» **Work instructions**:
Gather every line below where "option" appears.

» **Input material**:
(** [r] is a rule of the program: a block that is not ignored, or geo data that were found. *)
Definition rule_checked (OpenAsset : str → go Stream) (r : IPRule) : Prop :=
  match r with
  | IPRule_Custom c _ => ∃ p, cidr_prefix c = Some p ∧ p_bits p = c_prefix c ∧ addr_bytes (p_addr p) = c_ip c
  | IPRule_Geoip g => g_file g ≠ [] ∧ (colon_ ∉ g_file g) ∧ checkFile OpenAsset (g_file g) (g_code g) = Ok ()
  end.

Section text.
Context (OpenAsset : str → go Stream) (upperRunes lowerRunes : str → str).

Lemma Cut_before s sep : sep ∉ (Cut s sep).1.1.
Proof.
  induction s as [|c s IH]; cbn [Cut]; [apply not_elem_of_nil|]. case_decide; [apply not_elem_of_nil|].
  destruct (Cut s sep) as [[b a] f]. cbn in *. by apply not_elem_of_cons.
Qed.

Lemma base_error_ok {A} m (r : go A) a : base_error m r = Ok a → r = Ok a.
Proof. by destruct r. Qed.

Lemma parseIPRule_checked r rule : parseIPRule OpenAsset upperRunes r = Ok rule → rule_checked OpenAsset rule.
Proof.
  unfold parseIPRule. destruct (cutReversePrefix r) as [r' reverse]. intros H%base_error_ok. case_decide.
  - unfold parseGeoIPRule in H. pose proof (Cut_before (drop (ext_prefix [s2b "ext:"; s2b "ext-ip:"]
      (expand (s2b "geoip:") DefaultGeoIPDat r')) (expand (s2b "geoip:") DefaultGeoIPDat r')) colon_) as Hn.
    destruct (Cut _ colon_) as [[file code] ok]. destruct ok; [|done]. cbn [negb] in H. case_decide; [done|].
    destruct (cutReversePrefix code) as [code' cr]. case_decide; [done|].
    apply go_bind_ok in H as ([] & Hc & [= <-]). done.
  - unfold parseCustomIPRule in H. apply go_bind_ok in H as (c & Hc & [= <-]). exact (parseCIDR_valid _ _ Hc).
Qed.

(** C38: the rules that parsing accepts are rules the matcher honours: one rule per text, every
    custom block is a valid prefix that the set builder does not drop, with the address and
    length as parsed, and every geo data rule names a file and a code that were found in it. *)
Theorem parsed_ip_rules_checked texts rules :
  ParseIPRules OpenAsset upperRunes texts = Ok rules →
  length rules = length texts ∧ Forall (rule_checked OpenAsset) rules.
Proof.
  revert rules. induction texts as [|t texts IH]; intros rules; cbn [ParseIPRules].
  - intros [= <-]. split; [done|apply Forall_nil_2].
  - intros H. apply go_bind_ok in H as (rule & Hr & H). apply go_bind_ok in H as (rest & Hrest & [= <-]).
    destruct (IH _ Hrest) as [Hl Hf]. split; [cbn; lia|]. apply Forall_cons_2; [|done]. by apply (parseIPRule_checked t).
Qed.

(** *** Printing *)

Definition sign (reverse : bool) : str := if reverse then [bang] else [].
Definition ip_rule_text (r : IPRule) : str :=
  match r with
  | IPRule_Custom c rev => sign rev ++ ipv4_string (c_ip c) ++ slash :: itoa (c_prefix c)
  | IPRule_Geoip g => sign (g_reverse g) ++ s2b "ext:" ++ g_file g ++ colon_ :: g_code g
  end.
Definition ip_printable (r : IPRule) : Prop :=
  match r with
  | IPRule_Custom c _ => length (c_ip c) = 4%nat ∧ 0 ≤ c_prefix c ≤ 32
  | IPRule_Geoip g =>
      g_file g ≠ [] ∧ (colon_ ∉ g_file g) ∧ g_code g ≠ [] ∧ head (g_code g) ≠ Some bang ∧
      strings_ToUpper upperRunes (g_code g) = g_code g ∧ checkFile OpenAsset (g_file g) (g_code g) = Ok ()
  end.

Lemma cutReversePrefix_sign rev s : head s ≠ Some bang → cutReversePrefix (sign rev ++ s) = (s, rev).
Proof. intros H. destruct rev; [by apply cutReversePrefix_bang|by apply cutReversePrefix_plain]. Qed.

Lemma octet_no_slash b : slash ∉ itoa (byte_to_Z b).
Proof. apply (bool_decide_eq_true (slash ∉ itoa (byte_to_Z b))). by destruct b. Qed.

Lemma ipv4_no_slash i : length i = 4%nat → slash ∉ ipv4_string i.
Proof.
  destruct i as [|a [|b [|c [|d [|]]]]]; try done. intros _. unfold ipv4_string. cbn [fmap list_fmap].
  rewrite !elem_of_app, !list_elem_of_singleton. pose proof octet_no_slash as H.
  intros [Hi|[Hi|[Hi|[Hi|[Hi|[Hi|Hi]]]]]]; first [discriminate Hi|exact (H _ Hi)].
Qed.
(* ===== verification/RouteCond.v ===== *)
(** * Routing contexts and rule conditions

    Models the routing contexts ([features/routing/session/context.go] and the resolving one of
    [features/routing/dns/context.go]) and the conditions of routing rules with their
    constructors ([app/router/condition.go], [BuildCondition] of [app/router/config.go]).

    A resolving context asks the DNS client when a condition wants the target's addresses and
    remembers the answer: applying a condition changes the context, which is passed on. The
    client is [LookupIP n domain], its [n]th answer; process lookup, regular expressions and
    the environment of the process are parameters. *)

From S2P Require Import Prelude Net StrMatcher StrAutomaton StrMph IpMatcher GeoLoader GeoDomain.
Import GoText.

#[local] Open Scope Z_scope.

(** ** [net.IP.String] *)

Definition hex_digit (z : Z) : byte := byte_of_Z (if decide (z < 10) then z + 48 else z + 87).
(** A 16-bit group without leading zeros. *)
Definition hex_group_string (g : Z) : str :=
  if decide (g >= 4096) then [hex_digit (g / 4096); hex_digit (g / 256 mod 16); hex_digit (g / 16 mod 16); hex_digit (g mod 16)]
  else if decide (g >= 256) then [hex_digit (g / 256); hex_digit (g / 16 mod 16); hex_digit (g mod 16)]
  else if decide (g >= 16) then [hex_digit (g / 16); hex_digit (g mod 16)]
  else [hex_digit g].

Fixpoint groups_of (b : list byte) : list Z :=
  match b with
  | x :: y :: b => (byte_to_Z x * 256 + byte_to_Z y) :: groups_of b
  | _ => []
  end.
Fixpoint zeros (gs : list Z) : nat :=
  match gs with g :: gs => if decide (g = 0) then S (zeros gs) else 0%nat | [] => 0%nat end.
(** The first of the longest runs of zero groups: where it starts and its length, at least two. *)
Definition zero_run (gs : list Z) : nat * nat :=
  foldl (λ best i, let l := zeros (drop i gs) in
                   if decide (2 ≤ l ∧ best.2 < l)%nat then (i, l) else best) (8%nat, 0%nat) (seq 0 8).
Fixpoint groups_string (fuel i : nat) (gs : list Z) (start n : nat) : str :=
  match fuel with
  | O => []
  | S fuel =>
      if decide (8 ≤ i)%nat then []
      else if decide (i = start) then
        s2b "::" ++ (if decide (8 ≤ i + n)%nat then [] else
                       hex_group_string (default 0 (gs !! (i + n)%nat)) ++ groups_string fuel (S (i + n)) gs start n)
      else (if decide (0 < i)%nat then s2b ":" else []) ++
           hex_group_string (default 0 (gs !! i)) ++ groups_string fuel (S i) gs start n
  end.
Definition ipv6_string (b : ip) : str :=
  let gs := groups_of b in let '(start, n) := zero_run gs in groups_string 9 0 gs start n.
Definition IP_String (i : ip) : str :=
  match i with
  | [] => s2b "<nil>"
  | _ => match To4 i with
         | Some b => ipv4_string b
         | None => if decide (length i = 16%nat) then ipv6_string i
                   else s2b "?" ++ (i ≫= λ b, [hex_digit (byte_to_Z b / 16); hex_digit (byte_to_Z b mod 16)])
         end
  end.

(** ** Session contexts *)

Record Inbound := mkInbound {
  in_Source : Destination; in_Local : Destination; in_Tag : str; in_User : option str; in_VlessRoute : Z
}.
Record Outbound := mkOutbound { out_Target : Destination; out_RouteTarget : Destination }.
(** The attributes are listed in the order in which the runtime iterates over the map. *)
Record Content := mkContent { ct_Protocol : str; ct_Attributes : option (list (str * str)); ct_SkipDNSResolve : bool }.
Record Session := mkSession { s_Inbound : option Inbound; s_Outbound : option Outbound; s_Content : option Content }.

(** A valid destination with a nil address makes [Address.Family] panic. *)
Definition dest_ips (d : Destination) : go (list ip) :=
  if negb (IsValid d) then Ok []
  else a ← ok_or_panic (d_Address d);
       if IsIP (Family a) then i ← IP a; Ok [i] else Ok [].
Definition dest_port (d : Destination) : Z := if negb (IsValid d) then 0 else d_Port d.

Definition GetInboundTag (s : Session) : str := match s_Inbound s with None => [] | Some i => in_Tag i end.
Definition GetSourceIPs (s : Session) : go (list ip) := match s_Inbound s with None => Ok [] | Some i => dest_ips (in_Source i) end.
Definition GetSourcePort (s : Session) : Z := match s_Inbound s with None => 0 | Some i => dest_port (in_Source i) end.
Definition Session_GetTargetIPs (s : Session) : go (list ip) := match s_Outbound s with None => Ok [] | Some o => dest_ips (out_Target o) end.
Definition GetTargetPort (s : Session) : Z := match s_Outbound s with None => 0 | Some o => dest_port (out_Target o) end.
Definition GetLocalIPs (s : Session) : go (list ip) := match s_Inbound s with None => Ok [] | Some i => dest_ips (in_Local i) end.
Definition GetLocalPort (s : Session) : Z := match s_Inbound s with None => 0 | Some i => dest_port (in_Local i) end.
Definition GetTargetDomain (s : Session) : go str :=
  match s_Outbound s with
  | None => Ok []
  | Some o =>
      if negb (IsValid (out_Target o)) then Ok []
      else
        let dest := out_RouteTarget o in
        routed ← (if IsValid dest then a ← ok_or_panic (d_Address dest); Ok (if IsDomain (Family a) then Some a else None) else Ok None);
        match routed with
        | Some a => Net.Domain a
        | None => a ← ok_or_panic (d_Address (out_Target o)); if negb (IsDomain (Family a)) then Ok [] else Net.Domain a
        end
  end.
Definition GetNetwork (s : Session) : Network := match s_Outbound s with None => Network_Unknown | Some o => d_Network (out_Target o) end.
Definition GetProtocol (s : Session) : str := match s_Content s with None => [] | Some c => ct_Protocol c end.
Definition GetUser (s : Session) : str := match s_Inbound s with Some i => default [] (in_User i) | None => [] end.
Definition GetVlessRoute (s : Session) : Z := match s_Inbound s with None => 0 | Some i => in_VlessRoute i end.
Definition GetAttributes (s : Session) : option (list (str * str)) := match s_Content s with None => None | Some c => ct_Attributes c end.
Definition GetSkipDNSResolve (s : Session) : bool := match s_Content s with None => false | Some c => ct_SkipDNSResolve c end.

» **Your solution**:
  in_Source : Destination; in_Local : Destination; in_Tag : str; in_User : option str; in_VlessRoute : Z
Record Content := mkContent { ct_Protocol : str; ct_Attributes : option (list (str * str)); ct_SkipDNSResolve : bool }.
Record Session := mkSession { s_Inbound : option Inbound; s_Outbound : option Outbound; s_Content : option Content }.
Definition GetAttributes (s : Session) : option (list (str * str)) := match s_Content s with None => None | Some c => ct_Attributes c end.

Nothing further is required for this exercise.